> Material provided:
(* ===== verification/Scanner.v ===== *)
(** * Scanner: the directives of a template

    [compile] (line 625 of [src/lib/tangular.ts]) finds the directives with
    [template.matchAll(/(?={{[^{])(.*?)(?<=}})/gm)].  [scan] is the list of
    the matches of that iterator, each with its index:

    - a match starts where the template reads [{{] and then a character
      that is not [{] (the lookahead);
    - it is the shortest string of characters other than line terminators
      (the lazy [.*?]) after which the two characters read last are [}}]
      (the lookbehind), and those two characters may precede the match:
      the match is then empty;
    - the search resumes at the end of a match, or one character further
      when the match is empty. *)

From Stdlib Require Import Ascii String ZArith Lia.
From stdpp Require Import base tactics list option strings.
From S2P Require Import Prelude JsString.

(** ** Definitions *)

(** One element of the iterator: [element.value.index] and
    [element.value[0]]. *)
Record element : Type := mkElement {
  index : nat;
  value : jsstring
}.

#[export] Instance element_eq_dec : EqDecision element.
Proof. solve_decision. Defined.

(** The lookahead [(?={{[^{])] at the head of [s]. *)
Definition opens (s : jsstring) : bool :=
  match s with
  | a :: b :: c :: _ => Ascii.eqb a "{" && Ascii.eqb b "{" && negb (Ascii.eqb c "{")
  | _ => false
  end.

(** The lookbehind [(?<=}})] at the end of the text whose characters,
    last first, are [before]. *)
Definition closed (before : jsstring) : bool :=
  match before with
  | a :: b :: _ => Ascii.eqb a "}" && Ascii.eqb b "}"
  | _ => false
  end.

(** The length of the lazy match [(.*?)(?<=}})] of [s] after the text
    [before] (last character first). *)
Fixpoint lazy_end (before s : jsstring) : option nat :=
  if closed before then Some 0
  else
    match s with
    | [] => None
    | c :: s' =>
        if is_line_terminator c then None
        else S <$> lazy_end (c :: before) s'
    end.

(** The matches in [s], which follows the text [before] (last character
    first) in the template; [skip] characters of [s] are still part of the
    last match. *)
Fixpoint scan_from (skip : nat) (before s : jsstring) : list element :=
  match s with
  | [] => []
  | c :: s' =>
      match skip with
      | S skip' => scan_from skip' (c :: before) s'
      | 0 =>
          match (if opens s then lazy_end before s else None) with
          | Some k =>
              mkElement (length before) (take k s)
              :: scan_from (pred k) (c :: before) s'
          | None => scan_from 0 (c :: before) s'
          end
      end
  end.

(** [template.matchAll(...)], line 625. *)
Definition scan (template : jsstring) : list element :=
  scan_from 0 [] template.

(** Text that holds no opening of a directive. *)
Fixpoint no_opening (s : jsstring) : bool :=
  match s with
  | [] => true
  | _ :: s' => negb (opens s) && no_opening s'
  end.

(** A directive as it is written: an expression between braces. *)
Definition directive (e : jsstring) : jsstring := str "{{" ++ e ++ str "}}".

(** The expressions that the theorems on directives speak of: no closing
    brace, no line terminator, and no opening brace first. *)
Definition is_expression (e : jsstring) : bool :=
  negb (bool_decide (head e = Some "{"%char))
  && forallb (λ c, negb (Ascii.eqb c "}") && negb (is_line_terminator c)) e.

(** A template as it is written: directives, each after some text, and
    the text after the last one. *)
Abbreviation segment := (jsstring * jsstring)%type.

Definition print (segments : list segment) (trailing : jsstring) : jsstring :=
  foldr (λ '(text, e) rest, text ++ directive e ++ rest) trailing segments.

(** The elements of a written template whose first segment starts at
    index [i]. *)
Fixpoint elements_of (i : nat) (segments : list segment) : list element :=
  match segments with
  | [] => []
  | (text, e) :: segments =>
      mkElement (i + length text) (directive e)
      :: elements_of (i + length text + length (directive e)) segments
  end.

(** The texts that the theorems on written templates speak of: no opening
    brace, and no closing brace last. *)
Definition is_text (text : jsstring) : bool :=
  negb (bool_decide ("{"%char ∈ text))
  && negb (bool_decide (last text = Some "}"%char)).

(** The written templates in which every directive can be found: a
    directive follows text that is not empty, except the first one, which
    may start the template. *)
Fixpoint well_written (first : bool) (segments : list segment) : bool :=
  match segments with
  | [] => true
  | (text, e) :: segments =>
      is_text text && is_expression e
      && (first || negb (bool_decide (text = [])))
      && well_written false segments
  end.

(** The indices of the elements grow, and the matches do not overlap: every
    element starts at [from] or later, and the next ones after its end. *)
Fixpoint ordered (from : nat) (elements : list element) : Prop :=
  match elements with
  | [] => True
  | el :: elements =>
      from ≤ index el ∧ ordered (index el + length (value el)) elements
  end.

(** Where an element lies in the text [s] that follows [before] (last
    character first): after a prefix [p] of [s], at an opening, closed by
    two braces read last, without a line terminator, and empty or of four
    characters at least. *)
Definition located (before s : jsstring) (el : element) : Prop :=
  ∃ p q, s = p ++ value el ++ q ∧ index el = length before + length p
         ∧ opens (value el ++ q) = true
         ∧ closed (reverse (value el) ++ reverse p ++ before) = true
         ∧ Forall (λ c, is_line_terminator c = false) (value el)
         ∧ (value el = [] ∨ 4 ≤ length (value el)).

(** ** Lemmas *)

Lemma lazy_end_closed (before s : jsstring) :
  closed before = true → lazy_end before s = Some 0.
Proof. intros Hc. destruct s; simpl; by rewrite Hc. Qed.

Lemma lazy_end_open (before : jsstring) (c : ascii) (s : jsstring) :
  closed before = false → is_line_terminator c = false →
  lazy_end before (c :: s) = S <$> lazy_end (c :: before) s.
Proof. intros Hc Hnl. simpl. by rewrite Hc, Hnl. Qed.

> Assignment:
Could you copy out every record above exactly as it appears?

> Result below:
(* ===== verification/Scanner.v ===== *)
(** * Scanner: the directives of a template

    [compile] (line 625 of [src/lib/tangular.ts]) finds the directives with
    [template.matchAll(/(?={{[^{])(.*?)(?<=}})/gm)].  [scan] is the list of
    the matches of that iterator, each with its index:

    - a match starts where the template reads [{{] and then a character
      that is not [{] (the lookahead);
    - it is the shortest string of characters other than line terminators
      (the lazy [.*?]) after which the two characters read last are [}}]
      (the lookbehind), and those two characters may precede the match:
      the match is then empty;
    - the search resumes at the end of a match, or one character further
      when the match is empty. *)

From Stdlib Require Import Ascii String ZArith Lia.
From stdpp Require Import base tactics list option strings.
From S2P Require Import Prelude JsString.

(** ** Definitions *)

(** One element of the iterator: [element.value.index] and
    [element.value[0]]. *)
Record element : Type := mkElement {
  index : nat;
  value : jsstring
}.

#[export] Instance element_eq_dec : EqDecision element.
Proof. solve_decision. Defined.

(** The lookahead [(?={{[^{])] at the head of [s]. *)
Definition opens (s : jsstring) : bool :=
  match s with
  | a :: b :: c :: _ => Ascii.eqb a "{" && Ascii.eqb b "{" && negb (Ascii.eqb c "{")
  | _ => false
  end.

(** The lookbehind [(?<=}})] at the end of the text whose characters,
    last first, are [before]. *)
Definition closed (before : jsstring) : bool :=
  match before with
  | a :: b :: _ => Ascii.eqb a "}" && Ascii.eqb b "}"
  | _ => false
  end.

(** The length of the lazy match [(.*?)(?<=}})] of [s] after the text
    [before] (last character first). *)
Fixpoint lazy_end (before s : jsstring) : option nat :=
  if closed before then Some 0
  else
    match s with
    | [] => None
    | c :: s' =>
        if is_line_terminator c then None
        else S <$> lazy_end (c :: before) s'
    end.

(** The matches in [s], which follows the text [before] (last character
    first) in the template; [skip] characters of [s] are still part of the
    last match. *)
Fixpoint scan_from (skip : nat) (before s : jsstring) : list element :=
  match s with
  | [] => []
  | c :: s' =>
      match skip with
      | S skip' => scan_from skip' (c :: before) s'
      | 0 =>
          match (if opens s then lazy_end before s else None) with
          | Some k =>
              mkElement (length before) (take k s)
              :: scan_from (pred k) (c :: before) s'
          | None => scan_from 0 (c :: before) s'
          end
      end
  end.

(** [template.matchAll(...)], line 625. *)
Definition scan (template : jsstring) : list element :=
  scan_from 0 [] template.

(** Text that holds no opening of a directive. *)
Fixpoint no_opening (s : jsstring) : bool :=
  match s with
  | [] => true
  | _ :: s' => negb (opens s) && no_opening s'
  end.

(** A directive as it is written: an expression between braces. *)
Definition directive (e : jsstring) : jsstring := str "{{" ++ e ++ str "}}".

(** The expressions that the theorems on directives speak of: no closing
    brace, no line terminator, and no opening brace first. *)
Definition is_expression (e : jsstring) : bool :=
  negb (bool_decide (head e = Some "{"%char))
  && forallb (λ c, negb (Ascii.eqb c "}") && negb (is_line_terminator c)) e.

(** A template as it is written: directives, each after some text, and
    the text after the last one. *)
Abbreviation segment := (jsstring * jsstring)%type.

Definition print (segments : list segment) (trailing : jsstring) : jsstring :=
  foldr (λ '(text, e) rest, text ++ directive e ++ rest) trailing segments.

(** The elements of a written template whose first segment starts at
    index [i]. *)
Fixpoint elements_of (i : nat) (segments : list segment) : list element :=
  match segments with
  | [] => []
  | (text, e) :: segments =>
      mkElement (i + length text) (directive e)
      :: elements_of (i + length text + length (directive e)) segments
  end.

(** The texts that the theorems on written templates speak of: no opening
    brace, and no closing brace last. *)
Definition is_text (text : jsstring) : bool :=
  negb (bool_decide ("{"%char ∈ text))
  && negb (bool_decide (last text = Some "}"%char)).

(** The written templates in which every directive can be found: a
    directive follows text that is not empty, except the first one, which
    may start the template. *)
Fixpoint well_written (first : bool) (segments : list segment) : bool :=
  match segments with
  | [] => true
  | (text, e) :: segments =>
      is_text text && is_expression e
      && (first || negb (bool_decide (text = [])))
      && well_written false segments
  end.

(** The indices of the elements grow, and the matches do not overlap: every
    element starts at [from] or later, and the next ones after its end. *)
Fixpoint ordered (from : nat) (elements : list element) : Prop :=
  match elements with
  | [] => True
  | el :: elements =>
      from ≤ index el ∧ ordered (index el + length (value el)) elements
  end.

(** Where an element lies in the text [s] that follows [before] (last
    character first): after a prefix [p] of [s], at an opening, closed by
    two braces read last, without a line terminator, and empty or of four
    characters at least. *)
Definition located (before s : jsstring) (el : element) : Prop :=
  ∃ p q, s = p ++ value el ++ q ∧ index el = length before + length p
         ∧ opens (value el ++ q) = true
         ∧ closed (reverse (value el) ++ reverse p ++ before) = true
         ∧ Forall (λ c, is_line_terminator c = false) (value el)
         ∧ (value el = [] ∨ 4 ≤ length (value el)).

(** ** Lemmas *)

Lemma lazy_end_closed (before s : jsstring) :
  closed before = true → lazy_end before s = Some 0.
Proof. intros Hc. destruct s; simpl; by rewrite Hc. Qed.

Lemma lazy_end_open (before : jsstring) (c : ascii) (s : jsstring) :
  closed before = false → is_line_terminator c = false →
  lazy_end before (c :: s) = S <$> lazy_end (c :: before) s.
Proof. intros Hc Hnl. simpl. by rewrite Hc, Hnl. Qed.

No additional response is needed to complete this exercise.